── Data for review ──

(* ===== verification/Ids.v ===== *)
(** * Identifiers (src/core/ids.rs)

    Every identifier is a UUID newtype; here a 128-bit integer.
    [RuleId::named] derives a stable identifier from a rule's name with the
    standard library's [DefaultHasher] (SipHash-1-3 with zero keys), written
    out on 64-bit words. *)

From S2P Require Import Prelude.
From Stdlib Require Import Ascii.
#[local] Open Scope Z_scope.

(** ** UUIDs *)

Abbreviation Uuid := Z (only parsing).
Abbreviation AccountId := Z (only parsing).
Abbreviation OrderId := Z (only parsing).
Abbreviation TradeId := Z (only parsing).
Abbreviation PositionId := Z (only parsing).
Abbreviation RuleId := Z (only parsing).
Abbreviation ChallengeId := Z (only parsing).
Abbreviation ViolationId := Z (only parsing).
Abbreviation TenantId := Z (only parsing).

(** ** SipHash-1-3 *)

Module Sip.

Definition w64 (x : Z) : Z := x mod 2 ^ 64.

Definition add64 (x y : Z) : Z := w64 (x + y).

Definition rotl64 (x : Z) (k : Z) : Z :=
  Z.lor (w64 (Z.shiftl x k)) (Z.shiftr x (64 - k)).

Record state := mkState { v0 : Z; v1 : Z; v2 : Z; v3 : Z }.

Definition round (s : state) : state :=
  let v0 := add64 s.(v0) s.(v1) in
  let v2 := add64 s.(v2) s.(v3) in
  let v1 := Z.lxor (rotl64 s.(v1) 13) v0 in
  let v3 := Z.lxor (rotl64 s.(v3) 16) v2 in
  let v0 := rotl64 v0 32 in
  let v2 := add64 v2 v1 in
  let v0 := add64 v0 v3 in
  let v1 := Z.lxor (rotl64 v1 17) v2 in
  let v3 := Z.lxor (rotl64 v3 21) v0 in
  let v2 := rotl64 v2 32 in
  mkState v0 v1 v2 v3.

Definition init : state :=
  mkState 0x736f6d6570736575 0x646f72616e646f6d 0x6c7967656e657261 0x7465646279746573.

Definition absorb (s : state) (m : Z) : state :=
  let s := round (mkState s.(v0) s.(v1) s.(v2) (Z.lxor s.(v3) m)) in
  mkState (Z.lxor s.(v0) m) s.(v1) s.(v2) s.(v3).

(** Little-endian word of a byte list. *)
Fixpoint le_word (bs : list Z) : Z :=
  match bs with
  | [] => 0
  | b :: bs' => Z.lor b (Z.shiftl (le_word bs') 8)
  end.

(** Absorbs eight bytes at a time; the last word carries the length. *)
Fixpoint absorb_bytes (len : Z) (bs : list Z) (s : state) : state :=
  match bs with
  | b0 :: b1 :: b2 :: b3 :: b4 :: b5 :: b6 :: b7 :: rest =>
      absorb_bytes len rest (absorb s (le_word [b0; b1; b2; b3; b4; b5; b6; b7]))
  | tail => absorb s (Z.lor (Z.shiftl (len mod 256) 56) (le_word tail))
  end.

Definition finish (s : state) : Z :=
  let s := mkState s.(v0) s.(v1) (Z.lxor s.(v2) 0xff) s.(v3) in
  let s := round (round (round s)) in
  Z.lxor (Z.lxor s.(v0) s.(v1)) (Z.lxor s.(v2) s.(v3)).

Definition hash_bytes (bs : list Z) : Z :=
  finish (absorb_bytes (Z.of_nat (length bs)) bs init).

End Sip.

Fixpoint string_bytes (s : string) : list Z :=
  match s with
  | EmptyString => []
  | String c s' => Z.of_N (N_of_ascii c) :: string_bytes s'
  end.

(** [<str as Hash>::hash] writes the bytes and a terminating [0xff]. *)
Definition default_hash (s : string) : Z :=
  Sip.hash_bytes (string_bytes s ++ [0xff]).

(** ** [RuleId::named] *)

(** [u64::to_be_bytes]: the [n]-th of 8 bytes, most significant first. *)
Definition be_byte (bits : Z) (n : Z) : Z := Z.land (Z.shiftr bits (56 - 8 * n)) 0xff.

Definition to_be_bytes (bits : Z) : list Z :=
  be_byte bits <$> [0; 1; 2; 3; 4; 5; 6; 7].

(** [Uuid::from_bytes]: the big-endian 128-bit integer. *)
Definition uuid_from_bytes (arr : list Z) : Uuid :=
  fold_left (fun acc b => acc * 256 + b) arr 0.

Definition uuid_of_hash (bits : Z) : Uuid :=
  let arr := to_be_bytes bits ++ to_be_bytes bits in
  let arr := alter (fun b => Z.lor (Z.land b 0x0f) 0x50) 6%nat arr in
  let arr := alter (fun b => Z.lor (Z.land b 0x3f) 0x80) 8%nat arr in
  uuid_from_bytes arr.

Definition RuleId_named (name : string) : RuleId := uuid_of_hash (default_hash name).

───

What the exercise asks: All lines from the one containing "(** [<str as" through the final line of the listing above are to be reproduced exactly; include both and add nothing.

Exercise result:
(** [<str as Hash>::hash] writes the bytes and a terminating [0xff]. *)
Definition default_hash (s : string) : Z :=
  Sip.hash_bytes (string_bytes s ++ [0xff]).

(** ** [RuleId::named] *)

(** [u64::to_be_bytes]: the [n]-th of 8 bytes, most significant first. *)
Definition be_byte (bits : Z) (n : Z) : Z := Z.land (Z.shiftr bits (56 - 8 * n)) 0xff.

Definition to_be_bytes (bits : Z) : list Z :=
  be_byte bits <$> [0; 1; 2; 3; 4; 5; 6; 7].

(** [Uuid::from_bytes]: the big-endian 128-bit integer. *)
Definition uuid_from_bytes (arr : list Z) : Uuid :=
  fold_left (fun acc b => acc * 256 + b) arr 0.

Definition uuid_of_hash (bits : Z) : Uuid :=
  let arr := to_be_bytes bits ++ to_be_bytes bits in
  let arr := alter (fun b => Z.lor (Z.land b 0x0f) 0x50) 6%nat arr in
  let arr := alter (fun b => Z.lor (Z.land b 0x3f) 0x80) 8%nat arr in
  uuid_from_bytes arr.

Definition RuleId_named (name : string) : RuleId := uuid_of_hash (default_hash name).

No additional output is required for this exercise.